WHAT THE TASK REQUIRES -> Find every line in the records below that holds the word "true" and copy it.

SOURCE RECORDS ->
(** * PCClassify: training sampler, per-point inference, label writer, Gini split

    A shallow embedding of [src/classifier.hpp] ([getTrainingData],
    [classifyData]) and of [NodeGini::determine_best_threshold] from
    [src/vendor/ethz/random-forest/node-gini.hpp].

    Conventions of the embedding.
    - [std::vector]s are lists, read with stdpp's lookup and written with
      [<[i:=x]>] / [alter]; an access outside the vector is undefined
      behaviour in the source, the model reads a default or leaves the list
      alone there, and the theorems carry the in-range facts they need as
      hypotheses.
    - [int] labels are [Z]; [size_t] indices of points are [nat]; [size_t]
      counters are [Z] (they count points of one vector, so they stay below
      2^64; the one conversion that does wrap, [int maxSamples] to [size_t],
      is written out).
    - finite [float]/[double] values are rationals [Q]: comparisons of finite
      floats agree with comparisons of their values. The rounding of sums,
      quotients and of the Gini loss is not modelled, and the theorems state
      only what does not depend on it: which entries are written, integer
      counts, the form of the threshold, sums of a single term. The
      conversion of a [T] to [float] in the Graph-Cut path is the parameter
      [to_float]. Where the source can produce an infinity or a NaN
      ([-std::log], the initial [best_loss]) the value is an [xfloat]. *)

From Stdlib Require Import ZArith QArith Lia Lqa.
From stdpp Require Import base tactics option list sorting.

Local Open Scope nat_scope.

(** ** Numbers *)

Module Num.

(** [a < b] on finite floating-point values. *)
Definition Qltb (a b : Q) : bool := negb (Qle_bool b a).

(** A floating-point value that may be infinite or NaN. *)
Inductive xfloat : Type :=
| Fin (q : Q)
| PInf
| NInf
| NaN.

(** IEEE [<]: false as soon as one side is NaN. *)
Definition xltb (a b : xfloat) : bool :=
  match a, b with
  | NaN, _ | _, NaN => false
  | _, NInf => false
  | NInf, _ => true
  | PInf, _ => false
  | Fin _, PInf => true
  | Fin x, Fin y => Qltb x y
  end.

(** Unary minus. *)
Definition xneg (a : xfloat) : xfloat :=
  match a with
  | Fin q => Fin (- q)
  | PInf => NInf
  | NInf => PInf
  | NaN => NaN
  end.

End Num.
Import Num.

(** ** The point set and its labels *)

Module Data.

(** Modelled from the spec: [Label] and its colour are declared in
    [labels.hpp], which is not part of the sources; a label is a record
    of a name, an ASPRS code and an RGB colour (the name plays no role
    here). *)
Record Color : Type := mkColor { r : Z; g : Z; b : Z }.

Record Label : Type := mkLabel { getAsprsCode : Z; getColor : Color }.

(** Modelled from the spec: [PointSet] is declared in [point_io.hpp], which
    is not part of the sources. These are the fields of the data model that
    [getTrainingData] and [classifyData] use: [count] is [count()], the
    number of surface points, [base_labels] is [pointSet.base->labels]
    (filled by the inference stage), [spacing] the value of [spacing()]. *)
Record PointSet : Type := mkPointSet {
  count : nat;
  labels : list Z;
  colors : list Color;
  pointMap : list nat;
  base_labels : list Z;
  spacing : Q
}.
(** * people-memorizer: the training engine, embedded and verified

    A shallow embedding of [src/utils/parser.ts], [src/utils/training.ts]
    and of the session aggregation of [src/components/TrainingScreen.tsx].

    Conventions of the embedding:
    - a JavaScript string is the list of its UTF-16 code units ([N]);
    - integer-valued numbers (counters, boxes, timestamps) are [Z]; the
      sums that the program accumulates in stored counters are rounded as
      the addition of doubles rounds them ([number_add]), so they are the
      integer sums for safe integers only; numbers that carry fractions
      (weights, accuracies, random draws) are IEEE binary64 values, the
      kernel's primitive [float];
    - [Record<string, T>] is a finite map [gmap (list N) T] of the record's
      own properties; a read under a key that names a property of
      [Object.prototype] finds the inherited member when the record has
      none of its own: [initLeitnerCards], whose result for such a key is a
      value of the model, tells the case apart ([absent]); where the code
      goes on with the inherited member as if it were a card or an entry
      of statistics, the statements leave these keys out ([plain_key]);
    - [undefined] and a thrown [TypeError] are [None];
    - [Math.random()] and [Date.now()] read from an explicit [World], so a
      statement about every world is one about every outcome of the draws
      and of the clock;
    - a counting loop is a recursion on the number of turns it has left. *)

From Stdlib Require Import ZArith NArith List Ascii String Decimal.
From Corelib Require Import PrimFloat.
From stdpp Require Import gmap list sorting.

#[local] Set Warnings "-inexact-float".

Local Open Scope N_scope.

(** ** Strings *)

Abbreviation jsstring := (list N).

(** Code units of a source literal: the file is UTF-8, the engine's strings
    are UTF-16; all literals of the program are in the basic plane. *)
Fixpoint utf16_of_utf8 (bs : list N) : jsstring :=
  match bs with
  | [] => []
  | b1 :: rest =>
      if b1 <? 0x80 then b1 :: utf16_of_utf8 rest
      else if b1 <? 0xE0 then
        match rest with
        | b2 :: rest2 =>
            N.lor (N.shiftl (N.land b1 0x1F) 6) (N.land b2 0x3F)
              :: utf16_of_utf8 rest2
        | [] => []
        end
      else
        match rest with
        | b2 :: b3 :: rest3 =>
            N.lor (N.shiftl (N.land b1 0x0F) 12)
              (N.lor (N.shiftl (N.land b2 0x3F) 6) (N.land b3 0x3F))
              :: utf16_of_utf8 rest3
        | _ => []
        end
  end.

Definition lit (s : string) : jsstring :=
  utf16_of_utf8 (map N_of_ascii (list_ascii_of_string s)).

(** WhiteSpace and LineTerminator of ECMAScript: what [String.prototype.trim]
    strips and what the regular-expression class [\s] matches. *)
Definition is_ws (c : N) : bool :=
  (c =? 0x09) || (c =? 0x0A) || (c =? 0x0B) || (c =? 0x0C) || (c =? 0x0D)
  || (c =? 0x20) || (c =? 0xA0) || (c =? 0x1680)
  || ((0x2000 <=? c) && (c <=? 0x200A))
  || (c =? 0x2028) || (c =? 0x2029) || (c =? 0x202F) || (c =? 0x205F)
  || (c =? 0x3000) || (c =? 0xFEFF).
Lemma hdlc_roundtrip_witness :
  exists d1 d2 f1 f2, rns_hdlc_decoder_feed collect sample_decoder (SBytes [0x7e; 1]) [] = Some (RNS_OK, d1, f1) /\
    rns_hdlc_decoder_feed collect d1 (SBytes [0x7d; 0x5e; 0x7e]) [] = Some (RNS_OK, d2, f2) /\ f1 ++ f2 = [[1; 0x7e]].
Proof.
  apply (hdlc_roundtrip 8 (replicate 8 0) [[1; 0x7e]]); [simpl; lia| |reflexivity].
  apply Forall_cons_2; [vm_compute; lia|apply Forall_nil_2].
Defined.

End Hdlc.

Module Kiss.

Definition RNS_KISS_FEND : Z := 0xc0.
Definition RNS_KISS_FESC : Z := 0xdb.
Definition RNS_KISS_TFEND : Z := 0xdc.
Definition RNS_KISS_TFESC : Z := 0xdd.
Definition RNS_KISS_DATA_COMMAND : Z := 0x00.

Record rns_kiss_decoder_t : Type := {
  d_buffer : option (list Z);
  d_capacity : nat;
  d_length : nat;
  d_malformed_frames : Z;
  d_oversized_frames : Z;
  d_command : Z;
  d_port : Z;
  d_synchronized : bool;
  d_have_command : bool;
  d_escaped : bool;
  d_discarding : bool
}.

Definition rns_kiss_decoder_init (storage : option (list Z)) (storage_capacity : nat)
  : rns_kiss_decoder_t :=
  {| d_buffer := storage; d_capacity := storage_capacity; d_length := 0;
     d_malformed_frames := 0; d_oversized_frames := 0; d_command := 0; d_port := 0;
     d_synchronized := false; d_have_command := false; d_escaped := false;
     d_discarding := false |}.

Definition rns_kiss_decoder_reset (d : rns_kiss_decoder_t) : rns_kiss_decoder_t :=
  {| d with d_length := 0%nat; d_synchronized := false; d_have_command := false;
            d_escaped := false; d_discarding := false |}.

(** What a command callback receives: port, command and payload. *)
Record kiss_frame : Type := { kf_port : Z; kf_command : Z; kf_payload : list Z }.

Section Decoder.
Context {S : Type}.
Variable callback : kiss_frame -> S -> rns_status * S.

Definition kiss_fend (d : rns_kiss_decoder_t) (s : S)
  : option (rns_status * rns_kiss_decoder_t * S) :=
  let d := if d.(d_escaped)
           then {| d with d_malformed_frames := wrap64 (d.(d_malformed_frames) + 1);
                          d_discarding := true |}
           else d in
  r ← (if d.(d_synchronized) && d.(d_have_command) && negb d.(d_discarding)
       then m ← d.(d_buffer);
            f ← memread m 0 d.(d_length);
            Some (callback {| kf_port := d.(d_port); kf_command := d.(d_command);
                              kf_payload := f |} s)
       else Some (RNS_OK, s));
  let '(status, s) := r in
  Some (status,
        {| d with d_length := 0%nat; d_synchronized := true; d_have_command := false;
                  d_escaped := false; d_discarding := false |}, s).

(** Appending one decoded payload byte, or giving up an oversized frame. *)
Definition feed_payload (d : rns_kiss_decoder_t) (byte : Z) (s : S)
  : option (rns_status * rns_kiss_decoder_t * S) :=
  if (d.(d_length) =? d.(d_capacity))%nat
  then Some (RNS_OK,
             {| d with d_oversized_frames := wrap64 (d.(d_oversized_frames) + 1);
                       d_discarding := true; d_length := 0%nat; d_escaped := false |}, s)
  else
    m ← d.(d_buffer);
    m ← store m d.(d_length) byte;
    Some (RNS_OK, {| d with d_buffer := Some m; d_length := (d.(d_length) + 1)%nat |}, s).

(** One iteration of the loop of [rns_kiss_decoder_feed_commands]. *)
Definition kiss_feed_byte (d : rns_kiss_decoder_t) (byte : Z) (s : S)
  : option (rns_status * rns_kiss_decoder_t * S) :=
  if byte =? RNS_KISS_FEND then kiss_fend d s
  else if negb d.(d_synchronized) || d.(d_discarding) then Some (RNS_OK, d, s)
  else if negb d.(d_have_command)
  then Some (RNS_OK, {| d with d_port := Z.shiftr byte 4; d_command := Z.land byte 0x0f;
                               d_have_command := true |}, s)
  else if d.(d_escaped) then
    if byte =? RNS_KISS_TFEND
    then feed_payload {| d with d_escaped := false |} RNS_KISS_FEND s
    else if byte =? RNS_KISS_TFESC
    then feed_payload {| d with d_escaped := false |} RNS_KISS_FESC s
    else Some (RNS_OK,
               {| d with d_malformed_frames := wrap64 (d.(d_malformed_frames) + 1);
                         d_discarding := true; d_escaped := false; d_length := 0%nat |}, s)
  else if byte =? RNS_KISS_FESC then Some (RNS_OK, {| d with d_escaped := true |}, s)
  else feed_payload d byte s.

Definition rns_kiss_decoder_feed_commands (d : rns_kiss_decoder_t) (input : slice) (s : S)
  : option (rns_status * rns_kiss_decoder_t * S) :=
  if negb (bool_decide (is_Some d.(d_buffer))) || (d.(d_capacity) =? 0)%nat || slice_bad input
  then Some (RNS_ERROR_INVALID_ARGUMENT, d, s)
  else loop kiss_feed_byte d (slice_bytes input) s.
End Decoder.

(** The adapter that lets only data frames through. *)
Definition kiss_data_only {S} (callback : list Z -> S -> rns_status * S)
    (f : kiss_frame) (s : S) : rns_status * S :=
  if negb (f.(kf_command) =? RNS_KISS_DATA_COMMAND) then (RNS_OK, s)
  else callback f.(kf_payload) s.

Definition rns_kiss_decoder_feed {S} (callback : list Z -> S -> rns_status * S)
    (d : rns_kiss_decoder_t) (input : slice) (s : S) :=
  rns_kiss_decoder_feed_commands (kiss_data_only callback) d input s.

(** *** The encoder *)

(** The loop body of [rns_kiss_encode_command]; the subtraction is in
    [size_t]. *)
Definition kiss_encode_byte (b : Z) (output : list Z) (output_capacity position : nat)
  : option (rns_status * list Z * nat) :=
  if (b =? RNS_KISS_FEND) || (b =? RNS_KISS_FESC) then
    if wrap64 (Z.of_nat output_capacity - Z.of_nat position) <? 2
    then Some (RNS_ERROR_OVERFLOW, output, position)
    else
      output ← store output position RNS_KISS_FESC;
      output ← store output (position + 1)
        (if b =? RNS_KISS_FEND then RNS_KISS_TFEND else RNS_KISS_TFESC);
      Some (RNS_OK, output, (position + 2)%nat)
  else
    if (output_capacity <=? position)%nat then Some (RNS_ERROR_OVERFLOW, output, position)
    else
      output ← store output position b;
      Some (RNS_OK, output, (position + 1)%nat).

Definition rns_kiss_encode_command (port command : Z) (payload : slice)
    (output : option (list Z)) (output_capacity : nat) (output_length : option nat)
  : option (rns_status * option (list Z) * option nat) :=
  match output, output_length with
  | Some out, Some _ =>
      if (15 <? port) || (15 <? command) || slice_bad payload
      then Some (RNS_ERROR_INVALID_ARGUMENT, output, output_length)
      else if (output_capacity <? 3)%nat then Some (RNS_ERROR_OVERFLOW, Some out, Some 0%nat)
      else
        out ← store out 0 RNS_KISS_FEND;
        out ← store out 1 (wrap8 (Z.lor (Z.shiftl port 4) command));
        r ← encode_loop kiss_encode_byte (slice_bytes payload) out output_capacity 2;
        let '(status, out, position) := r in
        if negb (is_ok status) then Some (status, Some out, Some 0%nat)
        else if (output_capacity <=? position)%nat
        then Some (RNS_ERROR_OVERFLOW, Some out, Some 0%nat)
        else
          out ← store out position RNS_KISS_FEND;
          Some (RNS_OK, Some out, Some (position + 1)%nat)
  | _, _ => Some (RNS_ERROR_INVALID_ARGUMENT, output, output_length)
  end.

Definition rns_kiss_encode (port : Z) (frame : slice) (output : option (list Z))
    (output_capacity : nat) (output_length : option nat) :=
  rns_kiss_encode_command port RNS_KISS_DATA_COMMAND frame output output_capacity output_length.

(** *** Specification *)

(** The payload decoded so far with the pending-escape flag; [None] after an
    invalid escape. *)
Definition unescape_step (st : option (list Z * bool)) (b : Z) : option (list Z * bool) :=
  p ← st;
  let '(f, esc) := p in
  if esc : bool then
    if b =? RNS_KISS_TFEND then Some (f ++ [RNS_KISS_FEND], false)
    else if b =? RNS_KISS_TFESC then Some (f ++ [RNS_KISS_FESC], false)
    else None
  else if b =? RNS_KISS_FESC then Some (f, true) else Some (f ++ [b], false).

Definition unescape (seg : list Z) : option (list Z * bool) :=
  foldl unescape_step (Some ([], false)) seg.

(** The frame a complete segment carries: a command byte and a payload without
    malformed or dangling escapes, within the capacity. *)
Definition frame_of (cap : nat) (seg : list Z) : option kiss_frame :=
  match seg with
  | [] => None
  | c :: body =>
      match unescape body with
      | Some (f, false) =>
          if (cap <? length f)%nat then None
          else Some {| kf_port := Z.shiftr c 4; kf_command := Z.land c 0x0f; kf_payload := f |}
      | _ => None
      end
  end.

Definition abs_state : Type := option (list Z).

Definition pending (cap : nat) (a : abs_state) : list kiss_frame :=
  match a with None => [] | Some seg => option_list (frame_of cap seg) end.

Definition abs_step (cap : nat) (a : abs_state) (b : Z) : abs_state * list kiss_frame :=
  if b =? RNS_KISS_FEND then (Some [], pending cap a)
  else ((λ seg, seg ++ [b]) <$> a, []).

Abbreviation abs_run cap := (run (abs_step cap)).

OUTPUT OF THE TASK ->
  | NInf, _ => true
  | Fin _, PInf => true
                          d_discarding := true |}
        {| d with d_length := 0%nat; d_synchronized := true; d_have_command := false;
                       d_discarding := true; d_length := 0%nat; d_escaped := false |}, s)
                               d_have_command := true |}, s)
                         d_discarding := true; d_escaped := false; d_length := 0%nat |}, s)
  else if byte =? RNS_KISS_FESC then Some (RNS_OK, {| d with d_escaped := true |}, s)
  else if b =? RNS_KISS_FESC then Some (f, true) else Some (f ++ [b], false).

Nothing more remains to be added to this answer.